Recognition memory level • Cleaning the text, focusing on details: many misspellings, various recognition memory techniques may be applied to token => term mappings, Pawel has made a good start; but be careful, it is easy to introduce errors. • Improvements of GSpell are of interest to NLM. • About 1000 disambiguation rules were derived from >700K trigrams, but how universal are these rules on the new texts? Are some not too specific? • Semi-automatic approach may be based on context vectors; cluster different use of mm, ALL etc first and for each try to assign unique meaning from context; how does it compare with manually derived rules? Can we combine the two approaches for higher confidence?
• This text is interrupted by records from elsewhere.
(** Whatever the machines answer, the driver changes nothing but the
    container it is asked about, on that container's machine: launching a run
    or a workload its own, stopping and taking down those of the deployment.
    Reading a state, finding a run again, telling that it is gone and waiting
    for a rendezvous change nothing. *)
Theorem docker_touches_only_its_own (spec : LaunchSpec) (workload : WorkloadSpec) h (fuel : nat) (deadline : Z) w :
  added (own (ls_machine spec) (container_name spec)) w (launch docker_gpu_mode minutes spec w).2
  /\ added (own (ws_machine workload) (ws_name workload)) w (launch_workload docker_gpu_mode minutes workload w).2
  /\ added (fun e => exists node, node ∈ all_handles h /\ own (h_machine node) (h_container_name node) e) w (teardown h w).2
  /\ added (fun e => exists node, node ∈ all_handles h /\ own (h_machine node) (h_container_name node) e) w (request_stop h w).2
  /\ added asking w (state h w).2 /\ added asking w (attach spec w).2
  /\ added asking w (is_gone h w).2 /\ added asking w (exit_info h w).2 /\ added asking w (failure_reason h w).2
  /\ added asking w (poll fuel spec deadline w).2.
Proof.
  split_and!.
  - apply launch_added.
  - apply workload_added.
  - revert w. apply respects_for_each; [typeclasses eauto|]. intros node Hnode. rewrite elem_of_reverse in Hnode.
    apply teardown_one_added; intros answer; exists node; split; [done|right; by split|done|right; by split].
  - revert w. apply respects_for_each; [typeclasses eauto|]. intros node Hnode. rewrite elem_of_reverse in Hnode.
    respects_walk. apply ssh_added. intros answer. exists node. split; [done|]. right. by split.
  - by apply state_added.
  - by apply attach_added.
  - revert w. change (respects (added asking) (is_gone (S:=S) h)). unfold is_gone. respects_step; [|apply respects_ret; typeclasses eauto].
    apply for_first_added. intros node. respects_step; [by apply node_state_added|apply respects_ret; typeclasses eauto].
  - revert w. change (respects (added asking) (exit_info (S:=S) h)). unfold exit_info. respects_step; [|apply respects_ret; typeclasses eauto].
    apply for_first_added. intros node. unfold _exit_info_one. respects_walk. by apply asked_added.
  - revert w. change (respects (added asking) (failure_reason (S:=S) h)). unfold failure_reason.
    destruct (h_node_handles h); [apply respects_ret; typeclasses eauto|]. apply for_first_added. intros node.
    respects_step; [by apply container_state_added|apply respects_ret; typeclasses eauto].
  - by apply poll_added.
Qed.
Semantic memory level • So far we have used only MetaMap but we need phrase and concept indexing: noun phrases, creating equivalence classes, compression of information; finding concepts in whole sentences or large windows, not only in phrases. • WSD, or rather concept sense disambiguation, CSD; work with the context vectors in the compressed text. • Knowledge-based approach: create concept-description vectors from medical dictionaries and ontologies; that goes beyond context vectors by providing reference knowledge. • Knowledge discovery: assigning values to concepts, assigning concepts to numbers and adjectives, ex. blood_pressure=[xxx-yyy], or blood_pressure=normal; adjective – noun relation, or number – concept relations; looking for relations at this stage, use fuzzy/similarity logic.
Episodic memory level • Document categorization: what categories? For billing very detailed ones, but even rough categories are useful to narrow down the choices for acronym and WSD. • Lukasz: most common categories derived from database, not clear how accurate is initial diagnosis but at this rough level should be rather fine. • Use MesH headings at some level? Challenge: select the best set of headings that will help to find unique sense of words and acronyms. • Many advanced approaches to text categorization, like kernel-based methods for text, nice field, but the secret is in pre-processing, finding good feature space. • Relation to the 20Q game, gaining confidence stepwise.
Suggestions & priorities • What are our priorities? All 3 levels are important. Where will our greatest impact be? • Start with document categorization? People usually know document category when they read it; misunderstandings is certain if short documents are given to wrong experts. Try: knowledge-based clustering and supervised learning; recurrent NN for structured problems;decision trees for many missing values ... • Good categorization needs concepts/phrases, we should focus on concept discovery and check coupling with document categorization, exploring parallel hypothesis. • Some work should also be finished at the recognition memory level: acronyms + misspellings.